This study has been completed.
Information provided by (Responsible Party):
Hollister Incorporated Identifier:
First received: January 21, 2011
Last updated: October 17, 2013
Last verified: July 2012
This is an unblinded, multi-center, randomized, controlled, cross-over study assessing wheel-chair bound, male user preference and catheter characteristics of two intermittent urinary catheters. Subjects enrolled in the study will be randomized to order of catheter use. Individual participation will consist of approximately 1 week of product use.
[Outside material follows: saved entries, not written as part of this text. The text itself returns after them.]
(* ===== verification/QueueBatch.v ===== *)
(** * Batches of messages read by the application

    [rd_kafka_q_serve_rkmessages] on a queue of fetched messages and version barriers:
    which messages it returns, and what it does to the offsets of their partitions.  The
    examples at the end are runs of the queues in which the code does not do what it, or
    a comment in it, says. *)

From stdpp Require Import gmap.
From S2P Require Import Prelude Queue QueueFacts.

Section Batch.
Context (conf : q_conf) (call : q_call -> q_state -> q_state).
Context (op_cb : nat -> q_state -> nat -> rd_kafka_op -> op_result).

(** A fetched message of a known partition, or a barrier. *)
Definition fetched (s : q_state) (o : rd_kafka_op) : Prop :=
  (rko_type o = RD_KAFKA_OP_FETCH /\ rko_err o = 0 /\
   exists p t, rko_rktp o = Some p /\ qs_rktp s !! p = Some t) \/
  rko_type o = RD_KAFKA_OP_BARRIER.

Definition is_barrier (o : rd_kafka_op) : bool := rko_type o =? RD_KAFKA_OP_BARRIER.

(** Not outdated by the version of its partition. *)
Definition current (s : q_state) (o : rd_kafka_op) : bool :=
  negb (rd_kafka_op_version_outdated s o 0).

(** No barrier among [later] outdates the message. *)
Definition survives (s : q_state) (later : list rd_kafka_op) (o : rd_kafka_op) : bool :=
  forallb (fun b => negb (is_barrier b && current s b
                          && rd_kafka_op_version_outdated s o (rko_version b))) later.

(** The messages for the application: those that are neither outdated nor control
    messages and that no later barrier outdates, in the order of the queue. *)
Fixpoint batch (s : q_state) (l : list rd_kafka_op) : list rd_kafka_op :=
  match l with
  | [] => []
  | o :: l =>
      (if negb (is_barrier o) && current s o && negb (fetch_control (rko_u o))
          && survives s l o then [o] else []) ++ batch s l
  end.

(** The offset after the last message of a partition that is not outdated. *)
Fixpoint next_offset (s : q_state) (p : nat) (l : list rd_kafka_op) (offset : Z) : Z :=
  match l with
  | [] => offset
  | o :: l =>
      next_offset s p l
        (if negb (is_barrier o) && current s o && bool_decide (rko_rktp o = Some p)
         then i64 (fetch_offset (rko_u o) + 1) else offset)
  end.

(** The versions of partitions are those of [s], and nobody has asked to yield. *)
Definition same_versions (s s' : q_state) : Prop :=
  forall p, rktp_version <$> qs_rktp s !! p = rktp_version <$> qs_rktp s' !! p.

#[export] Instance same_versions_pre : PreOrder same_versions.
Proof. split; [now intros s p | intros s t u H1 H2 p]. now rewrite H1, H2. Qed.

Lemma outdated_same s s' o v :
  same_versions s s' ->
  rd_kafka_op_version_outdated s' o v = rd_kafka_op_version_outdated s o v.
Proof.
  intros H. unfold rd_kafka_op_version_outdated. destruct (rko_version o =? 0); [done |].
  destruct (negb _); [done |]. destruct (rko_rktp o) as [p |]; [| done]. specialize (H p).
  destruct (qs_rktp s !! p), (qs_rktp s' !! p); cbn in H; congruence.
Qed.

Lemma fetched_same s s' o : same_versions s s' -> fetched s o -> fetched s' o.
Proof.
  intros H [(Ht & He & p & t & Ep & Et) | Hb]; [left | by right]. split; [done | split; [done |]].
  specialize (H p). rewrite Et in H. destruct (qs_rktp s' !! p) as [t' |] eqn:E; [| done]. eauto.
Qed.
The null hypothesis to be tested is there no difference between catheters.

Condition Intervention
Urinary Retention
Device: test and control intermittent urinary catheters

Study Type: Interventional
Study Design: Allocation: Randomized
Intervention Model: Crossover Assignment
Masking: Open Label
Official Title: User Preference Study to Compare a 40cm Intermittent Catheter to a 30cm Intermittent Catheter

Further study details as provided by Hollister Incorporated:

Primary Outcome Measures:
  • preference for length [ Time Frame: 1 week ] [ Designated as safety issue: No ]
    proportion of subjects favoring one length over the other

Secondary Outcome Measures:
  • appreciation of user characteristics [ Time Frame: 1 week ] [ Designated as safety issue: No ]
    ease of insertion, removal, and control while catheterizing rated using a 5 point Likert scale

Enrollment: 91
Study Start Date: October 2010
Study Completion Date: August 2011
Primary Completion Date: August 2011 (Final data collection date for primary outcome measure)
Arms Assigned Interventions
Experimental: test Device: test and control intermittent urinary catheters
randomized cross-over
Active Comparator: control Device: test and control intermittent urinary catheters
randomized cross-over


Ages Eligible for Study:   18 Years and older   (Adult, Senior)
Genders Eligible for Study:   Male
Accepts Healthy Volunteers:   No

Inclusion Criteria:

  • is male and at least 18 years of age
  • is self-catheterizing at least 3 times a day
  • has been performing catheterizations for at least 2 months
  • wheelchair bound
  • is able to use a size 12 or 14 French/Charriere straight catheter
  • is willing and able to follow the study protocol and Investigator's instructions
  • is, in the opinion of the Investigator, qualified to participate

Exclusion Criteria:

  • has cognitive impairments that preclude completion of study protocol
  • cannot communicate as determined by the Investigator
  • has an existing medical condition that, in the opinion of the investigator, would interfere with the subject's ability to participate or in the interpretation of the results
  • has a symptomatic urinary tract infection determined by interview
  • has a retracted penis
  • has participated in a study during the previous 30 days involving catheterization
  • has been diagnosed with an enlarged prostate
  • has urethral strictures, false passages, or urethral obstruction
  Contacts and Locations
Choosing to participate in a study is an important personal decision. Talk with your doctor and family members or friends about deciding to join a study. To learn more about this study, you or your doctor may contact the study research staff using the Contacts provided below. For general information, see Learn About Clinical Studies.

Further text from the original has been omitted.